Definition ErrOutboxShape : error := Sentinel "identity/auditoutbox: outbox table".
Definition ErrDestinationShape : error := Sentinel "identity/auditoutbox: destination table".
Definition undefined_column : error := Sentinel "SQLSTATE 42703".
Definition invalid_column_reference : error := Sentinel "SQLSTATE 42P10".

(** ** Tables as the catalogue and the application know them *)

Inductive colval :=
| VText (s : option string)
| VTime (t : option Z)
| VJson (s : option string).

#[export] Instance colval_eq_dec : EqDecision colval.
Proof. solve_decision. Defined.

Definition audit_row : Type := gmap string colval.

Record tableShape := { qualified : string; columns : list string }.
Definition shape_has (sh : tableShape) (column : string) : bool := mem column (columns sh).

(** The audit tables of the application: what a name resolves to, the rows, whether
    [id] carries a unique index, the defaults of columns left out, and the rows the
    table's own constraints admit. *)
Class HasAuditTables (St : Type) := {
  relation_shape : table -> St -> option tableShape;
  audit_rows : table -> St -> list audit_row;
  put_audit : table -> list audit_row -> St -> St;
  keyed_on_id : table -> St -> bool;
  column_defaults : table -> St -> audit_row;
  row_admitted : table -> St -> audit_row -> bool;
  audit_put : forall t s l, audit_rows t (put_audit t l s) = l
}.

Definition id_of (row : audit_row) : option colval := row !! "id".
Lemma filter_sub (p q : OutboxRow -> bool) l :
  (forall x, q x = true -> p x = true) -> List.filter q l = List.filter q (List.filter p l).
Proof.
  intros Hpq. induction l as [|x l IH]; simpl; [done|]. destruct (p x) eqn:Ep; simpl; rewrite IH; [done|].
  destruct (q x) eqn:Eq; [|done]. by rewrite (Hpq x Eq) in Ep.
Qed.

Lemma todo_pending l : todo l = todo (List.filter is_pending l).
Proof. apply filter_sub. by intros x [? _]%andb_prop. Qed.
Lemma stuck_pending l : stuck l = stuck (List.filter is_pending l).
Proof. apply filter_sub. by intros x [? _]%andb_prop. Qed.

Lemma prune_quiet (w : world St) l :
  w_sched w = [] -> calm (w_db w) -> outbox_rows t (w_db w) = Some l -> NoDup (List.map row_id l) ->
  exists s' l', prune r w = (Ok tt, set_db s' w) /\ calm s' /\ outbox_rows t s' = Some l' /\
    NoDup (List.map row_id l') /\ List.filter is_pending l' = List.filter is_pending l.
Proof.
  intros Hq Hc Hl Hn. unfold prune. destruct (_ <? 0)%Z.
  { exists (w_db w), l. split; [by destruct w|done]. }
  unfold PruneDelivered, outbox_stmt, wrapping, mapping_err. rewrite (ob_outbox _ _ _ Hob).
  unfold mbind, M_bind, time_Now, try. rewrite (table_stmt_quiet _ _ _ w l Hq Hl).
  match goal with |- context [prune_rows ?b ?n l] =>
    destruct (prune_rows b n l) as [[k l']|e] eqn:Ep; [|done]; destruct (prune_rows_pending _ _ _ _ _ Hn Ep) as [Hn' Hpend] end.
  exists (put_outbox t l' (w_db w)), l'. split; [done|]. split; [by apply (ob_put _ _ _ Hob)|].
  split; [by apply (outbox_put _ _ l)|done].
Qed.

Lemma prune_drains k : drains (prune r) k k.
Proof.
  intros w Hq (Hc & l & Hl & Hn & Hs & Ht). destruct (prune_quiet w l Hq Hc Hl Hn) as (s' & l' & E & Hc' & Hl' & Hn' & Hp).
  exists tt, s'. split; [done|]. split; [done|]. exists l'. rewrite todo_pending, stuck_pending, Hp, <- todo_pending, <- stuck_pending. done.
Qed.

Lemma RunCycle_drains k : drains (RunCycle r) k (pred k).
Proof.
  unfold RunCycle. eapply drains_bind; [apply (cycle_loop_drains defaultRelayMaxBatches)|intros _]. cbn [defaultRelayMaxBatches].
  eapply drains_bind; [apply observe_drains|intros _; apply prune_drains].
Qed.

Lemma cycles_drains n k : drains (cycles r n) k (k - n)%nat.
Proof.
  revert k. induction n as [|n IH]; intros k; simpl.
  - rewrite Nat.sub_0_r. apply drains_ret.
  - eapply drains_bind; [apply RunCycle_drains|intros _]. replace (k - S n)%nat with (pred k - n)%nat by lia. apply IH.
Qed.

Lemma Start_drains n k : drains (Start r n) k (k - S n)%nat.
Proof.
  unfold Start. rewrite (ob_outbox _ _ _ Hob), (ob_sink _ _ _ Hob). apply (cycles_drains (S n) k).
Qed.

(** *** Starvation *)

(** The pending intents, in the order the table holds them. *)
Definition backlog (l : list OutboxRow) : list stored_intent := List.map r_intent (List.filter is_pending l).

Lemma map_insert_by {A B} (g : A -> B) (le : B -> B -> bool) x l :
  List.map g (insert_by (fun a b => le (g a) (g b)) x l) = insert_by le (g x) (List.map g l).
Proof. induction l as [|y l IH]; simpl; [done|]. destruct (le (g x) (g y)); simpl; [done|by rewrite IH]. Qed.

Lemma map_sort_by {A B} (g : A -> B) (le : B -> B -> bool) l :
  List.map g (sort_by (fun a b => le (g a) (g b)) l) = sort_by le (List.map g l).
Proof. induction l as [|y l IH]; simpl; [done|]. by rewrite map_insert_by, IH. Qed.

Lemma batch_intents l :
  List.map r_intent (batch_of l) = firstn (Z.to_nat (batchSize (rl_cfg r))) (sort_by pending_order (backlog l)).
Proof.
  unfold batch_of, claim_rows, backlog. rewrite <- firstn_map, (map_sort_by r_intent pending_order). do 3 f_equal.
  apply List.filter_ext. intros x. by rewrite andb_true_r.
Qed.

(** The batch is full and the sink refuses all of it. *)
Definition blocked (s : St) (pending : list stored_intent) : Prop :=
  calm s /\ exists l, outbox_rows t s = Some l /\ NoDup (List.map row_id l) /\ backlog l = pending /\
    forall x, In x (batch_of l) -> accepted x = false.

Lemma DeliverBatch_blocked pending (w : world St) :
  w_sched w = [] -> blocked (w_db w) pending -> exists a s', DeliverBatch r w = (Ok a, set_db s' w) /\ blocked s' pending.
Proof.
  intros Hq (Hc & l & Hl & Hn & Hp & Hrej).
  destruct (DeliverBatch_quiet l w Hq Hc Hl Hn) as (n & s' & l' & E & Hc' & Hl' & Hset).
  eexists _, s'. split; [exact E|]. split; [done|]. exists l'. split; [done|].
  rewrite (settles_ids _ _ _ Hset). split; [done|].
  assert (Hb : backlog l' = backlog l).
  { assert (Hno : forall x, In x l -> mem (row_id x) (List.map row_id (batch_of l)) && accepted x = false).
    { intros x Hx. destruct (mem _ _) eqn:Em; [|done]. apply mem_true, in_map_iff in Em as (y & Ey & Hy).
      rewrite <- (NoDup_map_inj row_id l y x Hn (proj1 (in_batch _ _ Hy)) Hx Ey). by apply Hrej. }
    revert Hset Hno. clear. generalize (List.map row_id (batch_of l)). intros ids Hset Hno.
    unfold backlog. induction Hset as [|x y l l' [Ei Epn] _ IH]; simpl; [done|].
    rewrite Epn, (Hno x (or_introl eq_refl)), andb_true_r. specialize (IH (fun z Hz => Hno z (or_intror Hz))).
    destruct (is_pending x); simpl; [by rewrite Ei, IH|done]. }
  split; [congruence|]. intros x Hx. apply (in_map r_intent) in Hx.
  rewrite batch_intents, Hb, <- batch_intents in Hx. apply in_map_iff in Hx as (y & Ey & Hy).
  unfold accepted. rewrite <- Ey. by apply Hrej.
Qed.
(* ===== verification/NetIP.v ===== *)
(** * NetIP: Go's net.IP, net.IPNet and their parsers

    The part of package net the egress guard computes with: addresses as byte
    lists of length 4 or 16 (any other length is no address), textual addresses
    and CIDR blocks, containment, and the address classes of RFC 1122, 1918, 3927,
    4193 and 4291. *)

From S2P Require Import Prelude GoStrings.
From Stdlib Require Import Ascii.

(** ** Addresses *)

(** A [net.IP]: bytes. *)
Definition IP : Type := list N.

Definition v4InV6Prefix : IP := [0; 0; 0; 0; 0; 0; 0; 0; 0; 0; 255; 255]%N.
Definition IPv4zero : IP := v4InV6Prefix ++ [0; 0; 0; 0]%N.
Definition IPv4bcast : IP := v4InV6Prefix ++ [255; 255; 255; 255]%N.
Definition IPv6unspecified : IP := replicate 16 0%N.
Definition IPv6loopback : IP := replicate 15 0%N ++ [1]%N.

Definition To4 (ip : IP) : option IP :=
  if (length ip =? 4)%nat then Some ip
  else if (length ip =? 16)%nat && bool_decide (firstn 12 ip = v4InV6Prefix) then Some (skipn 12 ip)
  else None.

(** [ip.Equal(x)]: an IPv4 address and its IPv6 form are equal. *)
Definition IP_Equal (ip x : IP) : bool :=
  if (length ip =? length x)%nat then bool_decide (ip = x)
  else if (length ip =? 4)%nat && (length x =? 16)%nat
  then bool_decide (firstn 12 x = v4InV6Prefix) && bool_decide (ip = skipn 12 x)
  else if (length ip =? 16)%nat && (length x =? 4)%nat
  then bool_decide (firstn 12 ip = v4InV6Prefix) && bool_decide (skipn 12 ip = x)
  else false.

(** Byte [i], zero when there is none. *)
Definition octet (ip : IP) (i : nat) : N := nth i ip 0%N.

Definition is_v6 (ip : IP) : bool := (length ip =? 16)%nat.

Definition IsUnspecified (ip : IP) : bool := IP_Equal ip IPv4zero || IP_Equal ip IPv6unspecified.

Definition IsLoopback (ip : IP) : bool :=
  match To4 ip with Some ip4 => (octet ip4 0 =? 127)%N | None => IP_Equal ip IPv6loopback end.

Definition IsPrivate (ip : IP) : bool :=
  match To4 ip with
  | Some ip4 =>
      (octet ip4 0 =? 10)%N ||
      ((octet ip4 0 =? 172)%N && (N.land (octet ip4 1) 240 =? 16)%N) ||
      ((octet ip4 0 =? 192)%N && (octet ip4 1 =? 168)%N)
  | None => is_v6 ip && (N.land (octet ip 0) 254 =? 252)%N
  end.

Definition IsMulticast (ip : IP) : bool :=
  match To4 ip with
  | Some ip4 => (N.land (octet ip4 0) 240 =? 224)%N
  | None => is_v6 ip && (octet ip 0 =? 255)%N
  end.

Definition IsLinkLocalMulticast (ip : IP) : bool :=
  match To4 ip with
  | Some ip4 => (octet ip4 0 =? 224)%N && (octet ip4 1 =? 0)%N && (octet ip4 2 =? 0)%N
  | None => is_v6 ip && (octet ip 0 =? 255)%N && (N.land (octet ip 1) 15 =? 2)%N
  end.

Definition IsLinkLocalUnicast (ip : IP) : bool :=
  match To4 ip with
  | Some ip4 => (octet ip4 0 =? 169)%N && (octet ip4 1 =? 254)%N
  | None => is_v6 ip && (octet ip 0 =? 254)%N && (N.land (octet ip 1) 192 =? 128)%N
  end.

(** ** Textual addresses *)

Definition digit (a : ascii) : option N :=
  if ((48 <=? code a) && (code a <=? 57))%N then Some (code a - 48)%N else None.

Definition hex_digit (a : ascii) : option N :=
  if ((48 <=? code a) && (code a <=? 57))%N then Some (code a - 48)%N
  else if ((97 <=? code a) && (code a <=? 102))%N then Some (code a - 87)%N
  else if ((65 <=? code a) && (code a <=? 70))%N then Some (code a - 55)%N
  else None.

Fixpoint decimal_from (acc : N) (l : list ascii) : option N :=
  match l with
  | [] => Some acc
  | a :: l => match digit a with Some d => decimal_from (acc * 10 + d) l | None => None end
  end.

(** A number of at least one digit. *)
Definition decimal (l : list ascii) : option N := match l with [] => None | _ => decimal_from 0 l end.

(** One field of a dotted address: no leading zero, at most 255. *)
Definition ipv4_field (l : list ascii) : option N :=
  match l with
  | a :: _ :: _ => if (code a =? 48)%N then None else match decimal l with Some n => if (n <=? 255)%N then Some n else None | None => None end
  | _ => decimal l
  end.

Definition parseIPv4Fields (l : list ascii) : option IP :=
  match List.map ipv4_field (split_byte "." l) with
  | [Some a; Some b; Some c; Some d] => Some [a; b; c; d]
  | _ => None
  end.

(** The leading hexadecimal digits: their value, their number, the rest. *)
Fixpoint hex_run (acc : N) (off : nat) (l : list ascii) : N * nat * list ascii :=
  match l with
  | a :: l' => match hex_digit a with Some d => hex_run (acc * 16 + d)%N (S off) l' | None => (acc, off, l) end
  | [] => (acc, off, l)
  end.

(** The loop of netip.parseIPv6: [n] groups are still free, [ip] holds the bytes
    read, [ell] where the ellipsis stood. *)
Fixpoint ipv6_groups (n : nat) (ip : IP) (ell : option nat) (s : list ascii) : option (IP * option nat * list ascii) :=
  match n with
  | O => Some (ip, ell, s)
  | S n =>
      let '(acc, off, rest) := hex_run 0 0 s in
      let ip' := ip ++ [acc / 256; acc mod 256]%N in
      if (4 <? off)%nat || (off =? 0)%nat then None
      else match rest with
      | "."%char :: _ =>
          if match ell with None => negb (length ip =? 12)%nat | Some _ => false end then None
          else if (16 <? length ip + 4)%nat then None
          else match parseIPv4Fields s with Some f => Some (ip ++ f, ell, []) | None => None end
      | [] => Some (ip', ell, [])
      | ":"%char :: [] => None
      | ":"%char :: ":"%char :: s2 =>
          match ell with
          | Some _ => None
          | None => match s2 with
                    | [] => Some (ip', Some (length ip'), [])
                    | _ => ipv6_groups n ip' (Some (length ip')) s2
                    end
          end
      | ":"%char :: s1 => ipv6_groups n ip' ell s1
      | _ => None
      end
  end.

(** The ellipsis stands for the missing groups, at least one. *)
Definition ipv6_expand (r : IP * option nat * list ascii) : option IP :=
  let '(ip, ell, rest) := r in
  match rest with
  | _ :: _ => None
  | [] =>
      if (length ip <? 16)%nat
      then match ell with
           | None => None
           | Some e => Some (firstn e ip ++ replicate (16 - length ip) 0%N ++ skipn e ip)
           end
      else match ell with Some _ => None | None => Some ip end
  end.

Definition parseIPv6 (s : list ascii) : option IP :=
  match s with
  | ":"%char :: ":"%char :: [] => Some (replicate 16 0%N)
  | ":"%char :: ":"%char :: s2 => ipv6_groups 8 [] (Some 0%nat) s2 ≫= ipv6_expand
  | _ => ipv6_groups 8 [] None s ≫= ipv6_expand
  end.

(** netip.ParseAddr of an address without a zone: IPv4 when a dot comes before any
    colon. A zone makes every caller here refuse the address. *)
Fixpoint first_mark (l : list ascii) : option ascii :=
  match l with
  | [] => None
  | a :: l => if existsb (fun m => (a =? m)%char) ["."; ":"; "%"]%char then Some a else first_mark l
  end.

(** The address and its width in bits. *)
Definition parseAddr (l : list ascii) : option (IP * nat) :=
  if existsb (fun a => (a =? "%")%char) l then None
  else match first_mark l with
  | Some "."%char => match parseIPv4Fields l with Some ip => Some (ip, 32%nat) | None => None end
  | Some ":"%char => match parseIPv6 l with Some ip => Some (ip, 128%nat) | None => None end
  | _ => None
  end.

(** [net.ParseIP]: always the 16-byte form. *)
Definition as16 (ip : IP) : IP := if (length ip =? 4)%nat then v4InV6Prefix ++ ip else ip.
Definition ParseIP (s : string) : option IP := option_map (fun a => as16 (fst a)) (parseAddr (bytes_of s)).

(** ** Blocks *)

Record IPNet := { n_IP : IP; n_Mask : IP }.

(** [net.CIDRMask(ones, 8*bytes)] *)
Fixpoint CIDRMask (ones bytes : nat) : IP :=
  match bytes with
  | O => []
  | S bytes =>
      if (8 <=? ones)%nat then 255%N :: CIDRMask (ones - 8) bytes
      else N.lxor 255 (N.shiftr 255 (N.of_nat ones)) :: CIDRMask 0 bytes
  end.

Definition mask_ip (ip mask : IP) : IP := zip_with N.land ip mask.

Fixpoint cut_slash (l : list ascii) : option (list ascii * list ascii) :=
  match l with
  | [] => None
  | a :: l => if (a =? "/")%char then Some ([], l)
              else match cut_slash l with Some (addr, m) => Some (a :: addr, m) | None => None end
  end.

(** [net.ParseCIDR]'s network. *)
Definition ParseCIDR (s : string) : option IPNet :=
  match cut_slash (bytes_of s) with
  | None => None
  | Some (addr, m) =>
      match parseAddr addr, decimal m with
      | Some (ip, bits), Some n =>
          if (n <=? N.of_nat bits)%N
          then let mask := CIDRMask (N.to_nat n) (bits / 8) in Some {| n_IP := mask_ip ip mask; n_Mask := mask |}
          else None
      | _, _ => None
      end
  end.

(** [networkNumberAndMask] *)
Definition network (n : IPNet) : option (IP * IP) :=
  match (match To4 (n_IP n) with Some ip => Some ip | None => if is_v6 (n_IP n) then Some (n_IP n) else None end) with
  | None => None
  | Some ip =>
      if (length (n_Mask n) =? 4)%nat then (if (length ip =? 4)%nat then Some (ip, n_Mask n) else None)
      else if (length (n_Mask n) =? 16)%nat
      then Some (ip, if (length ip =? 4)%nat then skipn 12 (n_Mask n) else n_Mask n)
      else None
  end.

Fixpoint masked_equal (nn m ip : IP) : bool :=
  match nn, m, ip with
  | a :: nn, b :: m, c :: ip => (N.land a b =? N.land c b)%N && masked_equal nn m ip
  | _, _, _ => true
  end.

Definition Contains (n : IPNet) (ip : IP) : bool :=
  match network n with
  | None => false
  | Some (nn, m) =>
      let ip := match To4 ip with Some ip4 => ip4 | None => ip end in
      (length ip =? length nn)%nat && masked_equal nn m ip
  end.

(** ** Facts *)

Definition octets (ip : IP) : Prop := Forall (fun b => b < 256)%N ip.

Example ParseIP_forms :
  ParseIP "10.0.0.1" = Some (v4InV6Prefix ++ [10; 0; 0; 1]%N) /\
  ParseIP "::1" = Some IPv6loopback /\ ParseIP "::" = Some IPv6unspecified /\
  ParseIP "fe80::1%eth0" = None /\ ParseIP "1:2:3:4:5:6:7::8" = None /\ ParseIP "1:2:3:4:5:6:7::" = Some [0;1;0;2;0;3;0;4;0;5;0;6;0;7;0;0]%N /\
  ParseIP "::ffff:127.0.0.1" = Some (v4InV6Prefix ++ [127; 0; 0; 1]%N) /\
  ParseIP "01.2.3.4" = None /\ ParseIP "256.1.1.1" = None /\ ParseIP "1.2.3" = None /\ ParseIP "example.com" = None /\
  ParseIP "2001:DB8::ABCD:12345" = None.
Proof. vm_compute. by repeat split. Qed.

Example Contains_forms :
  (n ← ParseCIDR "10.0.0.0/8"; Some (Contains n (v4InV6Prefix ++ [10; 1; 2; 3]%N))) = Some true /\
  (n ← ParseCIDR "::ffff:10.0.0.0/104"; Some (Contains n [10; 1; 2; 3]%N)) = Some true /\
  (n ← ParseCIDR "fc00::/7"; Some (Contains n (253%N :: replicate 15 9%N))) = Some true /\
  (n ← ParseCIDR "0.0.0.0/0"; Some (Contains n IPv6loopback)) = Some false /\
  ParseCIDR "10.0.0.0/33" = None /\ ParseCIDR "10.0.0.0" = None.
Proof. vm_compute. by repeat split. Qed.

Lemma To4_length ip ip4 : To4 ip = Some ip4 -> length ip4 = 4%nat.
Proof.
  unfold To4. destruct (length ip =? 4)%nat eqn:E4; [apply Nat.eqb_eq in E4; by intros [= <-]|].
  destruct (_ && _) eqn:E; [|done]. apply andb_prop in E as [E _]. apply Nat.eqb_eq in E. intros [= <-].
  rewrite length_skipn. lia.
Qed.

Lemma To4_octets ip ip4 : octets ip -> To4 ip = Some ip4 -> octets ip4.
Proof.
  unfold To4, octets. intros Ho. repeat case_match; try done; intros [= <-]; [done|by apply Forall_drop].
Qed.

Lemma To4_To4 ip ip4 : To4 ip = Some ip4 -> To4 ip4 = Some ip4.
Proof. intros E. apply To4_length in E. unfold To4. by rewrite E. Qed.

(** An address with a full mask is contained exactly in the block of itself. *)
Lemma land_255 a : (a < 256)%N -> N.land a 255 = a.
Proof. intros Ha. change 255%N with (N.ones 8). rewrite N.land_ones. by apply N.mod_small. Qed.

Lemma masked_equal_full nn ip :
  octets nn -> octets ip -> length ip = length nn ->
  masked_equal nn (replicate (length nn) 255%N) ip = bool_decide (ip = nn).
Proof.
  revert ip. induction nn as [|a nn IH]; intros [|b ip] Hn Hi Hl; try done. simpl.
  apply Forall_cons in Hn as [Ha Hn]. apply Forall_cons in Hi as [Hb Hi]. rewrite !land_255, IH by (done || (simpl in Hl; lia)).
  destruct (N.eqb_spec a b) as [->|Hne]; simpl.
  - apply bool_decide_ext. naive_solver.
  - symmetry. apply bool_decide_eq_false. naive_solver.
Qed.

◆ Exercise instructions ◆
From the records above, transcribe exactly the run of lines that opens with the line holding "if (8 <=? ones)%nat" and closes with the line holding "Some [0;1;0;2;0;3;0;4;0;5;0;6;0;7;0;0]%N /\", both included.

◆ Output for this exercise ◆
      if (8 <=? ones)%nat then 255%N :: CIDRMask (ones - 8) bytes
      else N.lxor 255 (N.shiftr 255 (N.of_nat ones)) :: CIDRMask 0 bytes
  end.

Definition mask_ip (ip mask : IP) : IP := zip_with N.land ip mask.

Fixpoint cut_slash (l : list ascii) : option (list ascii * list ascii) :=
  match l with
  | [] => None
  | a :: l => if (a =? "/")%char then Some ([], l)
              else match cut_slash l with Some (addr, m) => Some (a :: addr, m) | None => None end
  end.

(** [net.ParseCIDR]'s network. *)
Definition ParseCIDR (s : string) : option IPNet :=
  match cut_slash (bytes_of s) with
  | None => None
  | Some (addr, m) =>
      match parseAddr addr, decimal m with
      | Some (ip, bits), Some n =>
          if (n <=? N.of_nat bits)%N
          then let mask := CIDRMask (N.to_nat n) (bits / 8) in Some {| n_IP := mask_ip ip mask; n_Mask := mask |}
          else None
      | _, _ => None
      end
  end.

(** [networkNumberAndMask] *)
Definition network (n : IPNet) : option (IP * IP) :=
  match (match To4 (n_IP n) with Some ip => Some ip | None => if is_v6 (n_IP n) then Some (n_IP n) else None end) with
  | None => None
  | Some ip =>
      if (length (n_Mask n) =? 4)%nat then (if (length ip =? 4)%nat then Some (ip, n_Mask n) else None)
      else if (length (n_Mask n) =? 16)%nat
      then Some (ip, if (length ip =? 4)%nat then skipn 12 (n_Mask n) else n_Mask n)
      else None
  end.

Fixpoint masked_equal (nn m ip : IP) : bool :=
  match nn, m, ip with
  | a :: nn, b :: m, c :: ip => (N.land a b =? N.land c b)%N && masked_equal nn m ip
  | _, _, _ => true
  end.

Definition Contains (n : IPNet) (ip : IP) : bool :=
  match network n with
  | None => false
  | Some (nn, m) =>
      let ip := match To4 ip with Some ip4 => ip4 | None => ip end in
      (length ip =? length nn)%nat && masked_equal nn m ip
  end.

(** ** Facts *)

Definition octets (ip : IP) : Prop := Forall (fun b => b < 256)%N ip.

Example ParseIP_forms :
  ParseIP "10.0.0.1" = Some (v4InV6Prefix ++ [10; 0; 0; 1]%N) /\
  ParseIP "::1" = Some IPv6loopback /\ ParseIP "::" = Some IPv6unspecified /\
  ParseIP "fe80::1%eth0" = None /\ ParseIP "1:2:3:4:5:6:7::8" = None /\ ParseIP "1:2:3:4:5:6:7::" = Some [0;1;0;2;0;3;0;4;0;5;0;6;0;7;0;0]%N /\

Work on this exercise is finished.